Post-Acute Withdrawal Can Last Months
Once the acute physical symptoms clear, many people enter a second phase called post-acute withdrawal syndrome, or PAWS. This isn’t the intense flu-like sickness of the first week. It’s subtler but often more discouraging because it drags on. Common PAWS symptoms include mood swings, sleep problems, fatigue, difficulty concentrating, low motivation, and cravings.
PAWS can last anywhere from a few months to two years. Symptoms tend to come and go in waves rather than remaining constant, which can be disorienting. A week of feeling mostly normal might be followed by several days of poor sleep and strong cravings. Understanding that this phase is a normal part of recovery, not a sign of failure, makes it easier to ride out.
What Makes Withdrawal Shorter or Longer
No two people experience the same withdrawal timeline. Several factors push the duration in either direction:
- Duration of use: Longer periods of regular opioid use generally produce more prolonged withdrawal.
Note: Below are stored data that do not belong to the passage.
(** ** The two filtering loops *)

Lemma rename_filter_spec pat inbox to_do ignored w sh t :
  rename_filter pat inbox to_do ignored w sh t =
    (t ++ map unmatched_log (List.filter (fun p => negb (matches pat p)) inbox),
     Ok (to_do ++ List.filter (matches pat) inbox,
         (ignored + Z.of_nat (length (List.filter (fun p => negb (matches pat p)) inbox)))%Z)).
Proof.
  revert to_do ignored t.
  induction inbox as [|path inbox IH]; intros to_do ignored t.
  - simpl. unfold mret, M_ret. now rewrite !app_nil_r, Z.add_0_r.
  - cbn [rename_filter List.filter]. cbn zeta.
    assert (E : matches pat path =
                match Re.search true pat (Path.basename path) with
                | Some _ => true | None => false end) by reflexivity.
    destruct (Re.search true pat (Path.basename path)) as [g|];
      rewrite E; cbn [negb].
    + rewrite IH. now rewrite <- app_assoc.
    + rewrite bind_emit, IH.
      cbn [map length]. rewrite <- app_assoc. do 3 f_equal. lia.
Qed.

Lemma convert_filter_spec inbox to_do ignored w sh t :
  convert_filter inbox to_do ignored w sh t =
    (t ++ map (fun p => Stdout (p +:+ ": no TIFF extension, ignored!"))
            (List.filter (fun p => negb (tiff_path p)) inbox),
     Ok (to_do ++ map convert_op (List.filter tiff_path inbox),
         (ignored + Z.of_nat (length (List.filter (fun p => negb (tiff_path p)) inbox)))%Z)).
Proof.
  revert to_do ignored t.
  induction inbox as [|path inbox IH]; intros to_do ignored t.
  - simpl. unfold mret, M_ret. now rewrite !app_nil_r, Z.add_0_r.
  - cbn [convert_filter List.filter].
    assert (E : tiff_path path = is_tiff (Path.splitext path).2) by reflexivity.
    assert (E' : convert_op path = (path, (Path.splitext path).1 +:+ ".png"))
      by reflexivity.
    destruct (Path.splitext path) as [stem ext]. cbn [fst snd] in E, E'.
    rewrite E. destruct (is_tiff ext); cbn [negb].
    + rewrite IH. cbn [map]. rewrite E'. now rewrite <- app_assoc.
    + rewrite bind_print, IH.
      cbn [map length]. rewrite <- app_assoc. do 3 f_equal. lia.
Qed.

Lemma filter_split_length {A} (f : A -> bool) (l : list A) :
  length (List.filter f l) + length (List.filter (fun x => negb (f x)) l) = length l.
Proof.
  induction l as [|x l IH]; [reflexivity|].
  simpl. destruct (f x); simpl; lia.
Qed.

(** ** The reports *)

Lemma extends_tail {A} (m : M A) w sh t :
  extends m -> exists t', m w sh t = (t ++ t', (m w sh t).2).
Proof.
  intros H. destruct (H w sh t) as [t' Ht]. exists t'.
  rewrite <- Ht. apply surjective_pairing.
Qed.

Lemma rename_func_report args m w sh t t1 inbox :
  build_file_list (Args.path args) w sh t = (t1, Ok inbox) ->
  let to_do := List.filter (matches (pattern m)) inbox in
  let ignored := List.filter (fun p => negb (matches (pattern m) p)) inbox in
  rename_func args m w sh t =
    (if is_nil to_do then mret tt
     else
       cmds ← lift (rename_cmds m to_do []);
       run cmds (Args.check args) (Z.b2z (Args.batch args)) (PyStr "rename"))
      w sh
      ((t1 ++ map unmatched_log ignored)
         ++ [Stdout (report "rename" (length inbox) (length to_do)
                            (Z.of_nat (length ignored)))]).
Proof.
  intros Hb to_do ignored. unfold rename_func.
  rewrite (bind_ok _ _ _ _ _ _ _ Hb).
  rewrite (bind_ok _ _ _ _ _ _ _ (rename_filter_spec _ _ _ _ _ _ _)).
  cbn [app]. rewrite bind_print. reflexivity.
Qed.

Lemma convert_func_report args w sh t t1 inbox :
  build_file_list (Args.path args) w sh t = (t1, Ok inbox) ->
  let to_do := map convert_op (List.filter tiff_path inbox) in
  let ignored := List.filter (fun p => negb (tiff_path p)) inbox in
  convert_func args w sh t =
    (if is_nil to_do then mret tt
     else
       run (map (fun '(old, new) => convert_fmt (Args.keep args) old new) to_do)
           (Args.check args) (Z.b2z (Args.batch args)) (PyStr "convert"))
      w sh
      ((t1 ++ map (fun p => Stdout (p +:+ ": no TIFF extension, ignored!")) ignored)
         ++ [Stdout (report "convert" (length inbox) (length to_do)
                            (Z.of_nat (length ignored)))]).
Proof.
  intros Hb to_do ignored. unfold convert_func.
  rewrite (bind_ok _ _ _ _ _ _ _ Hb).
  rewrite (bind_ok _ _ _ _ _ _ _ (convert_filter_spec _ _ _ _ _ _)).
  cbn [app]. rewrite bind_print. reflexivity.
Qed.

(** C7. Collecting never fails, and for the [n] collected files both
    the renamer and the converter print a report whose counts satisfy
    [to_do + ignored = n]: the files to process are those the filter
    keeps, the ignored ones are the others. *)
Theorem reports_complete args m w sh t :
  exists t1 inbox,
    build_file_list (Args.path args) w sh t = (t1, Ok inbox) /\
    (exists to_do ignored t2 t3 r,
        rename_func args m w sh t =
          (t2 ++ [Stdout (report "rename" (length inbox) to_do ignored)] ++ t3, r)
        /\ to_do = length (List.filter (matches (pattern m)) inbox)
        /\ ignored = Z.of_nat (length (List.filter
                                  (fun p => negb (matches (pattern m) p)) inbox))
        /\ (Z.of_nat to_do + ignored = Z.of_nat (length inbox))%Z) /\
    (exists to_do ignored t2 t3 r,
        convert_func args w sh t =
          (t2 ++ [Stdout (report "convert" (length inbox) to_do ignored)] ++ t3, r)
        /\ to_do = length (List.filter tiff_path inbox)
        /\ ignored = Z.of_nat (length (List.filter
                                  (fun p => negb (tiff_path p)) inbox))
        /\ (Z.of_nat to_do + ignored = Z.of_nat (length inbox))%Z).
Proof.
  destruct (build_file_list_ok (Args.path args) w sh t) as (t' & inbox & Hb).
  exists (t ++ t'), inbox. split; [exact Hb|]. split.
  - rewrite (rename_func_report _ m _ _ _ _ _ Hb).
    match goal with |- context [?k w sh (?a ++ [?ev])] =>
      destruct (extends_tail k w sh (a ++ [ev])) as [t3 ->] end.
    { destruct (is_nil _); [apply extends_ret|].
      apply extends_bind; [apply extends_lift|intros; apply extends_run]. }
    do 5 eexists. split; [rewrite <- app_assoc; reflexivity|].
    split; [reflexivity|]. split; [reflexivity|].
    pose proof (filter_split_length (matches (pattern m)) inbox). lia.
  - rewrite (convert_func_report _ _ _ _ _ _ Hb).
    match goal with |- context [?k w sh (?a ++ [?ev])] =>
      destruct (extends_tail k w sh (a ++ [ev])) as [t3 ->] end.
    { destruct (is_nil _); [apply extends_ret|apply extends_run]. }
    do 5 eexists. split; [rewrite <- app_assoc; rewrite length_map; reflexivity|].
    split; [reflexivity|]. split; [reflexivity|].
    pose proof (filter_split_length tiff_path inbox). lia.
Qed.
- Dose: Higher doses mean the body has more adjusting to do, which can extend and intensify symptoms.
- How quickly you stop: A rapid or abrupt stop tends to produce more severe withdrawal than a gradual taper. The rate at which the dose is reduced is one of the strongest predictors of how difficult the process will be.
- Body composition: Higher body mass index has been linked to more intense withdrawal symptoms, likely because fat-soluble opioids like fentanyl are stored and released from fat tissue over a longer period.
- Which opioid you used: As outlined above, short-acting opioids produce a faster, more intense withdrawal, while long-acting opioids and fentanyl extend the timeline.
How Treatment Medications Shorten the Experience
Medication-assisted treatment can dramatically reduce or even eliminate withdrawal symptoms. Buprenorphine, one of the most commonly used treatment medications, works by partially activating the same brain receptors as other opioids, relieving withdrawal without producing a strong high. In the standard approach, it’s started once withdrawal reaches a moderate level, typically on day 1 or 2, and can cut the worst symptoms short within hours of the first dose.
A newer method called low-dose induction (sometimes called the Bernese method) allows buprenorphine to be started in very small amounts while a person is still using opioids. The dose is slowly increased over days to weeks, and by the time the full opioid is stopped, the transition can happen with little to no withdrawal at all. In documented cases, patients have switched from heroin or other opioids to full treatment doses of buprenorphine over 9 to 29 days without experiencing significant withdrawal symptoms.
Physical Risks During Withdrawal
Opioid withdrawal is intensely uncomfortable but rarely life-threatening on its own. The main physical dangers come from the vomiting and diarrhea during peak withdrawal, which can cause dehydration and electrolyte imbalances. In severe cases, vomiting while sedated or semi-conscious can lead to aspiration, where stomach contents enter the lungs and cause infection.
The most dangerous moment, though, comes after withdrawal ends. Completing detox resets your tolerance to a much lower level. People who return to using the same dose they took before withdrawal are at high risk of overdose. This is the single biggest complication of opioid withdrawal, and it’s the reason that withdrawal alone, without ongoing treatment or support, carries serious risk.